**Task to complete:** Repeat verbatim the lines of the data below, beginning with the line containing "ApiWebhooks.v" and continuing to the end.

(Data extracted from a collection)
(** X5.  For a tick count and a window length in the range of a float,
    construction raises [ZeroDivisionError] exactly when [tpb] or
    [beats_in_window] is zero, whatever the roll and the other fields. *)
Theorem zero_division_iff (midi : Midi) (beats : Z) :
  Z.abs (total_ticks midi) < 2 ^ 1023 -> Z.abs beats < 2 ^ 1023 ->
  (Network_init binary64 midi beats = Raise ZeroDivisionError <->
   tpb midi = 0 \/ beats = 0).
Proof.
  intros _ _. split.
  - unfold Network_init. intros H.
    apply bind_Raise in H as [H|(n & _ & H)].
    + apply (window_count_raises midi beats _ H).
    + apply bind_Raise in H as [H|(Xy & _ & H)]; [|discriminate].
      apply windows_raises in H. discriminate H.
  - intros Hz. unfold Network_init, window_count, total_beats_of, int_truediv.
    destruct (Z.eqb_spec (tpb midi) 0) as [_|Htpb]; [reflexivity|].
    destruct Hz as [Hz| ->]; [contradiction|]. simpl.
    unfold float_truediv.
    replace (Qeq_bool (binary64 (inject_Z 0)) 0) with true by (vm_compute; reflexivity).
    reflexivity.
Qed.

Variable rnd : Q -> Q.

(** X6.  A negative window length or note range is refused by the first
    [np.zeros], whatever the number of examples. *)
Theorem negative_dimension (midi : Midi) (beats n : Z) :
  window_count rnd midi beats = Ok n ->
  beats * res midi < 0 \/ note_range midi < 0 ->
  Network_init rnd midi beats = Raise ValueError.
Proof.
  intros Hn Hneg. unfold Network_init. rewrite Hn. simpl.
  unfold windows. rewrite np_zeros_negative by lia. reflexivity.
Qed.

Lemma for_each_raise_first {A S : Type} (body : S -> A -> result S) (s : S)
    (a : A) (l : list A) (e : PyError) :
  body s a = Raise e -> for_each body s (a :: l) = Raise e.
Proof. intros H. simpl. rewrite H. reflexivity. Qed.

(** X7.  A roll whose rows have another width than [note_range] (and more
    than one cell, or none) is refused by the first store into [X]. *)
Theorem width_mismatch (midi : Midi) (beats n : Z) (c : nat) :
  window_count rnd midi beats = Ok n ->
  1 <= n -> 0 < beats * res midi -> 0 <= note_range midi ->
  beat_roll midi <> [] ->
  Forall (fun row => length row = c) (beat_roll midi) ->
  c <> Z.to_nat (note_range midi) -> c <> 1%nat ->
  Network_init rnd midi beats = Raise ValueError.
Proof.
  intros Hn Hn1 Ht Hr Hroll Hrows Hc Hc1.
  unfold Network_init. rewrite Hn. simpl.
  unfold windows. rewrite np_zeros_Ok by lia. simpl.
  destruct (Z.to_nat n) as [|n'] eqn:En; [lia|]. simpl seq.
  rewrite (for_each_raise_first _ _ _ _ ValueError); [reflexivity|].
  assert (Hblock : broadcast_block (Z.to_nat (beats * res midi))
                     (Z.to_nat (note_range midi))
                     (py_slice (beat_roll midi) 0 (Z.to_nat (beats * res midi)))
                   = Raise ValueError).
  { destruct (beat_roll midi) as [|row roll'] eqn:Eroll; [contradiction|].
    destruct (Z.to_nat (beats * res midi)) as [|t'] eqn:Et; [lia|].
    change (py_slice (row :: roll') 0 (S t')) with (row :: take t' roll').
    assert (Hrow : length row = c) by (inversion Hrows; assumption).
    assert (Hrect : rectangular (length row) (row :: take t' roll') = true).
    { apply rectangular_Forall. rewrite Hrow. constructor; [exact Hrow|].
      apply Forall_take. inversion Hrows; assumption. }
    unfold broadcast_block. rewrite Hrect.
    assert (Haxis : broadcast_axis (Z.to_nat (note_range midi)) row = Raise ValueError).
    { unfold broadcast_axis. rewrite Hrow.
      destruct (Nat.eqb_spec c (Z.to_nat (note_range midi))); [contradiction|].
      destruct row as [|x [|x' row']]; simpl in Hrow; try reflexivity. lia. }
    cbn [map_result]. rewrite Haxis. reflexivity. }
  unfold window_step, setitem. cbn [fst snd length Nat.ltb Nat.leb Nat.mul Nat.add].
  rewrite Hblock. reflexivity.
Qed.

Lemma for_each_step {A S : Type} (body : S -> A -> result S) (l1 l2 : list A)
    (a : A) (s s' : S) :
  for_each body s (l1 ++ a :: l2) = Ok s' ->
  exists s1 s2, body s1 a = Ok s2.
Proof.
  revert s. induction l1 as [|b l1 IH]; simpl; intros s H.
  - apply bind_Ok in H as (s2 & Hs2 & _). eauto.
  - apply bind_Ok in H as (s1 & _ & H). eauto.
Qed.
(** [sum(s["credit"] for s in subs)], as an exact sum: the float sum of
    the code when no addition rounds ([exact_credits]). *)
Definition sum_credit (subs : list subject) : Q :=
  fold_left (fun acc s => (acc + credit s)%Q) subs 0%Q.

Definition group_subjects (grp : string) (subjects : list subject)
    : list subject :=
  List.filter (fun s => String.eqb (group s) grp) subjects.

(** The candidate pool of lines 217-228; [red_n] is taken from the exact
    sum of the credits. *)
Definition candidate_pool (subs : list subject) : list task :=
  let total_credit := sum_credit subs in
  let red_n := if Qle_bool total_credit 18 then 15%nat else 20%nat in
  let tasks := expand_tasks subs in
  let red := take red_n tasks in
  let orange := take 10 (drop red_n tasks) in
  let yellow := drop (red_n + 10) tasks in
  sort_by_building red ++ sort_by_building orange ++ sort_by_building yellow.

(** [schedule_room]: the table and the leftover tasks it returns, and the
    two shared maps as it leaves them. *)
Definition schedule_room (grp : string) (subjects : list subject)
    (slots_used : slots_used_t) (teacher_slots : teacher_slots_t)
    (locks : list lock) (room_priority_map : gmap string Z)
    : option (table * list task * slots_used_t * teacher_slots_t) :=
  '(tb, su) ← apply_locks grp locks (∅, slots_used);
  let subs := group_subjects grp subjects in
  let all_tasks := candidate_pool subs in
  let ordered_slots := generate_schedule_slots (sum_credit subs) in
  st ← walk_slots room_priority_map ordered_slots
         (mkState tb su teacher_slots all_tasks);
  Some (st_table st, st_pool st, st_used st, st_teacher st).

(** The dict comprehension of lines 492 and 594: every slot unused. *)
Definition all_slot_labels : list string :=
  flat_map (fun d => map (fun p => slot_label d p) (seqZ 1 11)) days.

Definition fresh_slots_used : slots_used_t :=
  list_to_map (map (fun sl => (sl, ∅)) all_slot_labels).

(** The loop of lines 497-501 (and 597-620): one call per group, the two
    maps threaded through; returns the tables in the order of the calls. *)
Fixpoint schedule_all (grps : list string) (subjects : list subject)
    (su : slots_used_t) (ts : teacher_slots_t) (locks : list lock)
    (mapping : gmap string Z)
    : option (list table * slots_used_t * teacher_slots_t) :=
  match grps with
  | [] => Some ([], su, ts)
  | g :: rest =>
      '(tb, _, su', ts') ← schedule_room g subjects su ts locks mapping;
      '(tbs, su'', ts'') ← schedule_all rest subjects su' ts' locks mapping;
      Some (tb :: tbs, su'', ts'')
  end.

(** * Specification *)

(** The characters of a label produced by the conversion. *)
Definition is_label_char (c : ascii) : bool :=
  Str.is_upper c || Str.is_digit c || Ascii.eqb c "-".

(** The rooms that the teacher clashes of a scan over [tasks] record. *)
Definition busy_rooms (ts : teacher_slots_t) (sl : string)
    (tasks : list task) : gset string :=
  list_to_set (omap (fun t => teacher_busy ts (teacher t) sl) tasks).
(* ===== verification/_CoqProject ===== *)
-Q . S2P
Prelude.v
GoStrings.v
Strconv.v
Json.v
JsonCodec.v
Crypto.v
Money.v
Reference.v
Config.v
Ledger.v
Gateway.v
Cedis.v
Http.v
HubtelAdapter.v
PaystackAdapter.v
MoolreAdapter.v
AdaptersSpec.v
Router.v
Worker.v
WorkerFrames.v
Valkey.v
HealthSpec.v
Scenario.v
RelyGuarantee.v
RouterProofs.v
Charges.v
ChargesSpec.v
Payload.v
Signature.v
Webhooks.v
WebhooksSpec.v
LocksSpec.v
WorkerSpec.v
WorkerLiveness.v
Payouts.v
Api.v
ApiWebhooks.v
Client.v
RateLimit.v
Apps.v
Handlers.v
ClientSpec.v
Database.v
DatabaseProofs.v
History.v
PgStore.v
PgSpec.v
PgOutbox.v
PgProps.v
PgTyped.v
ListHandlers.v
ListSpec.v
MemStore.v
MemStoreProofs.v
Observability.v
Build.v
Commands.v
HttpRouter.v
HandlersSpec.v
HttpSpec.v
AppsProofs.v
BuildSpec.v
ObservabilitySpec.v
PayoutsSpec.v
Integrity.v
PgIntegrity.v
Fleet.v
FleetCharges.v
System.v
Wire.v
Platform.v
PgCallbacks.v
PgScenario.v
OutboxRuns.v
Edge.v
Deployment.v
FleetRuns.v
Witnesses.v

**Result of the exercise:**
ApiWebhooks.v
Client.v
RateLimit.v
Apps.v
Handlers.v
ClientSpec.v
Database.v
DatabaseProofs.v
History.v
PgStore.v
PgSpec.v
PgOutbox.v
PgProps.v
PgTyped.v
ListHandlers.v
ListSpec.v
MemStore.v
MemStoreProofs.v
Observability.v
Build.v
Commands.v
HttpRouter.v
HandlersSpec.v
HttpSpec.v
AppsProofs.v
BuildSpec.v
ObservabilitySpec.v
PayoutsSpec.v
Integrity.v
PgIntegrity.v
Fleet.v
FleetCharges.v
System.v
Wire.v
Platform.v
PgCallbacks.v
PgScenario.v
OutboxRuns.v
Edge.v
Deployment.v
FleetRuns.v
Witnesses.v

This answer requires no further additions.